O futuro previdenciário dos servidores municipais de Vera esteve no centro do debate nesta segunda-feira (23). Em reunião realizada na Câmara de Vereadores, o Instituto de Previdência Social dos Servidores Municipais de Vera (VeraPrevi) apresentou a Reavaliação Atuarial de 2026 e propôs diferentes cenários para uma necessária Reforma da Previdência.

O encontro contou com uma participação de diversas esferas da administração pública e da sociedade civil, incluindo o prefeito Yago Giacomelli, o controlador interno Elson dos Santos, secretários municipais, vereadores, a direção do Sindicato dos Servidores e os próprios funcionários públicos.

Embora o VeraPrevi apresente hoje uma saúde financeira considerável — com mais de R$ 58 milhões em caixa — o alerta do consultor atuário Igor França Garcia é para o longo prazo. Segundo os estudos, sem ajustes nas regras atuais, o instituto poderá enfrentar um déficit significativo a partir de 2045, assemelhando-se à crise enfrentada hoje pelo INSS em nível nacional.

Igor França destacou que a antecipação é a melhor estratégia para garantir que o município continue investindo em outras áreas sem comprometer o pagamento dos aposentados.

"A reforma da previdência não é algo restrito à Prefeitura, à Câmara ou apenas ao VeraPrevi.
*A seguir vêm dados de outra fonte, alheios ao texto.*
(** A turn of [voinuoc]: it has been signalled, voinuoc.txt has the amount of a
    student, with a star if he is the last one, and [sinhvien] has closed it. *)
Lemma voinuoc_serves F inp l a r x y d m s vv vo t1 t2 tt ps ch i o sn tok (last : bool) :
  (length l <= 5)%nat -> has F i o sn (Some (tok ++ if last then [42] else [])) -> Forall digit tok ->
  0 <= t1 -> 0 <= t2 -> t1 + amount tok < 2 ^ 31 -> t2 + amount tok < 2 ^ 31 ->
  exists F' vv' vo' tt' ps' ch', rtc step
    (mkSys (W F (tbl (Some inp) l (Some a) None None r) x y 1 d) m s (mkVn V13 vv vo t1 t2 tt ps ch))
    (mkSys (W F' (tbl (Some inp) l (Some a) None None r) x (y + 1) 0 d) m s
      (mkVn V13 vv' vo' (if last then 0 else tap1_after t1 t2 (amount tok)) (if last then 0 else tap2_after t1 t2 (amount tok)) tt' ps' ch')) /\
    has F' i (o ++ tap_text t1 t2 (amount tok) ++ separator last) sn (Some (tok ++ if last then [42] else [])).
Proof.
  intros Hl Hh Hd H1 H2 M1 M2. pose proof (amount_nonneg tok Hd) as Hn.
  destruct (voinuoc_reads F (Some inp) l (Some a) None r x y 0 d m s vo t1 t2 (if last then [42] else []) i o sn tok [] 0) as [ch1 Hread]; [lia|done|done|cbn [app]; lia|].
  cbn [app length Z.of_nat] in Hread. change (amount []) with 0 in Hread.
  destruct (voinuoc_writes F inp l a r x y d m s (base l + 1) t1 t2 (amount tok) last (if last then 42 else ch1) i o sn _ Hl Hh H1 H2 Hn M1 M2) as (F' & ch' & Hwrite & Hh').
  exists F', (base l + 1), (base l + 1), (amount tok), last, ch'. split; [|exact Hh'].
  eapply go_voinuoc; [reflexivity|by apply perform_wait|]. fields.
  eapply go_voinuoc; [reflexivity|go_file ltac:(eapply (eff_open _ _ _ (base l + 1) voinuoc_txt 1 _ eq_refl)); [apply Hh|apply free_b; lia|unfold base; lia|slot']|]. fields.
  rewrite (proj2 (Z.eqb_neq (base l + 1) (-1))) by (unfold base; lia). etransitivity; [exact Hread|].
  etransitivity; [|exact Hwrite].
  assert (Hmid : forall ln p ch0, ln = V26 \/ ln = V34 -> rtc step
    (mkSys (W F (tbl (Some inp) l (Some a) (Some (Service.mkD voinuoc_txt p 1)) None r) x y 0 d) m s (mkVn ln (base l + 1) vo t1 t2 (amount tok) last ch0))
    (mkSys (W F (tbl (Some inp) l (Some a) (Some (Service.mkD output_txt (Z.of_nat (length o)) 0)) None r) x y 0 d) m s (vn_tap (mkVn V48 (base l + 1) (base l + 1) t1 t2 (amount tok) last ch0)))).
  { intros ln p ch0 Hln.
    eapply go_voinuoc; [by destruct Hln as [-> | ->]|go_file ltac:(eapply eff_close); [unfold base; lia|slot|slot']|]. fields.
    eapply go_voinuoc; [reflexivity|go_file ltac:(eapply (eff_open _ _ _ (base l + 1) output_txt 0 _ eq_refl)); [apply Hh|apply free_b; lia|unfold base; lia|slot']|]. fields.
    rewrite (proj2 (Z.eqb_neq (base l + 1) (-1))) by (unfold base; lia).
    eapply go_voinuoc; [reflexivity|go_file ltac:(eapply (eff_seek_end _ _ _ _ output_txt o)); [unfold base; lia|slot|apply Hh|slot']|]. fields. reflexivity. }
  (* the star or the end of the file *)
  destruct last.
  - eapply go_voinuoc; [reflexivity| |].
    + go_file ltac:(eapply (eff_read _ _ _ _ voinuoc_txt (tok ++ [42]))); [unfold base; lia|slot|apply Hh| |slot']. rewrite Nat2Z.id. by apply list_lookup_middle.
    + apply Hmid. by right.
  - eapply go_voinuoc; [reflexivity| |].
    + go_file ltac:(eapply (eff_read_end _ _ _ voinuoc_txt (tok ++ []))); [unfold base; lia|slot|apply Hh|]. rewrite Nat2Z.id, app_nil_r. apply lookup_ge_None. lia.
    + apply Hmid. by left.
Qed.
(** ** Theorems *)

(** C11: bubblesort.c on the kernel sorts what is typed.  The program's calls go
    through [ExceptionHandler], the copies from user memory and the console.
    When the lines that are typed hold a number [n] of at most 100 and [n]
    non-negative numbers, the program runs to its [Halt()], has read exactly
    these lines, and the screen shows its prompts and then the same numbers in
    ascending order.  (A negative number is sorted, too, but [PrintInt] displays
    it wrongly.) *)
Theorem bubblesort_sorts pt n other raw junk addr arr ln lns rest s :
  Z.of_nat (length raw) = MAX_BUFFER + 1 -> kernel_ready pt n addr sort_literals s -> length arr = 100%nat ->
  is_line ln -> Forall is_line lns -> parse_int ln = Z.of_nat (length lns) -> (length lns <= 100)%nat ->
  Forall (fun cs => 0 <= parse_int cs) lns ->
  SynchConsole.typed (gSynchConsole s) = unlines (ln :: lns) ++ rest ->
  exists s' xs, @bubblesort_main _ (kernel_calls other raw junk addr) arr s = Ok s' /\
    SynchConsole.typed (gSynchConsole s') = rest /\
    xs ≡ₚ parse_int <$> lns /\ Sorted Z.le xs /\
    Console.output (SynchConsole.cons (gSynchConsole s')) =
      Console.output (SynchConsole.cons (gSynchConsole s)) ++ bubblesort_screen (length lns) xs.
Proof.
  intros Hraw Hs Harr Hln Hlns Hn Hmax Hpos Ht.
  pose proof (@bubblesort_ok _ _ (kernel_laws pt n other raw junk addr sort_literals Hraw (proj1 literals_printable))
    arr ln lns rest s Hs Harr Hln Hlns Hn Hmax Hpos Ht) as (s' & xs & E & _ & H').
  by exists s', xs.
Qed.

(** Three numbers are typed to a program whose literals are in page 0. *)
Lemma bubblesort_sorts_witness : exists m s' xs,
  m = Machine_new 0 0 false /\
  @bubblesort_main _ (kernel_calls (fun _ s => Ok s) (replicate 256 7) 0 (place sort_literals 0)) (replicate 100 7)
    (mk (loaded sort_literals m) (SynchConsole.SynchConsole_new [51; 10; 53; 10; 49; 50; 10; 52; 10])) = Ok s' /\
  xs ≡ₚ [5; 12; 4] /\ Sorted Z.le xs.
Proof.
  assert (Hu : Forall is_u8 (literal_segment sort_literals)).
  { unfold is_u8. apply (bool_decide_unpack _). vm_compute. exact I. }
  destruct (fresh_ready sort_literals [51; 10; 53; 10; 49; 50; 10; 52; 10]) as (m & E & Hs).
  - exact (proj1 literals_printable).
  - apply Nat.leb_le. vm_compute. reflexivity.
  - exact Hu.
  - destruct (bubblesort_sorts demo_table 2 (fun _ s => Ok s) (replicate 256 7) 0 (place sort_literals 0) (replicate 100 7)
      [51] [[53]; [49; 50]; [52]] [] _ eq_refl Hs eq_refl) as (s' & xs & Em & _ & Hp & Hsort & _).
    + split; [repeat constructor; unfold plain; lia|reflexivity].
    + repeat constructor; unfold plain; lia.
    + reflexivity.
    + cbn. lia.
    + repeat constructor; vm_compute; discriminate.
    + reflexivity.
    + exists m, s', xs. split; [exact E|]. split; [exact Em|]. split; [exact Hp|exact Hsort].
Defined.

(** The program does not check [n]: with more than 100 elements it writes past
    the end of its array. *)
Theorem bubblesort_array_overrun pt n other raw junk addr arr ln lns l rest s :
  Z.of_nat (length raw) = MAX_BUFFER + 1 -> kernel_ready pt n addr sort_literals s -> length arr = 100%nat ->
  is_line ln -> Forall is_line lns -> is_line l -> 100 < parse_int ln -> length lns = 100%nat ->
  SynchConsole.typed (gSynchConsole s) = unlines (ln :: lns ++ [l]) ++ rest ->
  @bubblesort_main _ (kernel_calls other raw junk addr) arr s = Fault BadAccess.
Proof.
  intros Hraw Hs.
  exact (@bubblesort_overruns _ _ (kernel_laws pt n other raw junk addr sort_literals Hraw (proj1 literals_printable))
    arr ln lns l rest s Hs).
Qed.

(** ascii.c on the kernel shows the characters 32 to 127: the last of them, the
    control character 127, is past the bound of the loop. *)
Theorem ascii_shows_table pt n other raw junk addr s :
  Z.of_nat (length raw) = MAX_BUFFER + 1 -> kernel_ready pt n addr ascii_literals s ->
  exists s' rows, @ascii_main _ (kernel_calls other raw junk addr) s = Ok s' /\
    Console.output (SynchConsole.cons (gSynchConsole s')) =
      Console.output (SynchConsole.cons (gSynchConsole s)) ++ rows ++ ascii_entry_shown 127 ++ [10].
Proof.
  intros Hraw Hs.
  destruct (@ascii_main_ok _ _ (kernel_laws pt n other raw junk addr ascii_literals Hraw (proj1 (proj2 literals_printable))) s Hs)
    as (s' & E & _ & _ & Ho).
  exists s', (flat_map ascii_row_shown ((fun r => 32 + 4 * Z.of_nat r) <$> seq 0 23) ++
    ascii_entry_shown 124 ++ ascii_tabs ++ [0] ++ ascii_entry_shown 125 ++ ascii_tabs ++ [0] ++
    ascii_entry_shown 126 ++ ascii_tabs ++ [0]).
  split; [done|]. etrans; [exact Ho|]. f_equal.
Qed.

(** sort.c does not sort: the inner loop starts at [i], so the elements before it
    are never moved again.  The array ends as 1023, 1021, ..., 1, 2, 4, ..., 1024,
    and the program exits with 1023. *)
Theorem sort_c_result A : Z.of_nat (length A) = 1024 ->
  exists A', sort_main A = Ok (A', 1023) /\ ~ Sorted Z.le A' /\
    forall k, 0 <= k < 1024 -> A' !! Z.to_nat k = Some (if k <? 512 then 1023 - 2 * k else 2 * k - 1022).
Proof.
  intros Hl. destruct (sort_main_ok A Hl) as (A' & E & Hl' & Hk). exists A'. split; [done|]. split; [|exact Hk].
  pose proof (Hk 0 ltac:(lia)) as H0. pose proof (Hk 1 ltac:(lia)) as H1.
  destruct A' as [|x [|y A']]; [done|done|]. injection H0 as ->. injection H1 as ->.
  intros Hs. apply Sorted_inv in Hs as [_ Hd]. apply HdRel_inv in Hd. lia.
Qed.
Ela é fundamental para todo o município. Precisamos de ajustes para garantir a sustentabilidade a longo prazo, permitindo que o ente público tenha economia e recursos para investir na cidade, assegurando que o dinheiro para os benefícios futuros esteja guardado", afirmou o consultor.

Próximos passos

Durante o evento, foram detalhados quatro cenários possíveis para a reforma, variando em termos de regras de transição e critérios de concessão. A partir de agora, o processo entra em uma fase de análise técnica e política.

De acordo com a diretora do VeraPrevi, Oneide Moro, o foco agora é o diálogo entre as partes interessadas. "O próximo passo é reunir a Comissão da Reforma para escolher o cenário que seja favorável aos dois lados: servidores e o poder Executivo", explicou a diretora, reforçando o compromisso com uma transição equilibrada.

A discussão continuará nas próximas semanas, visando um modelo que preserve o direito dos servidores e a responsabilidade fiscal da administração municipal.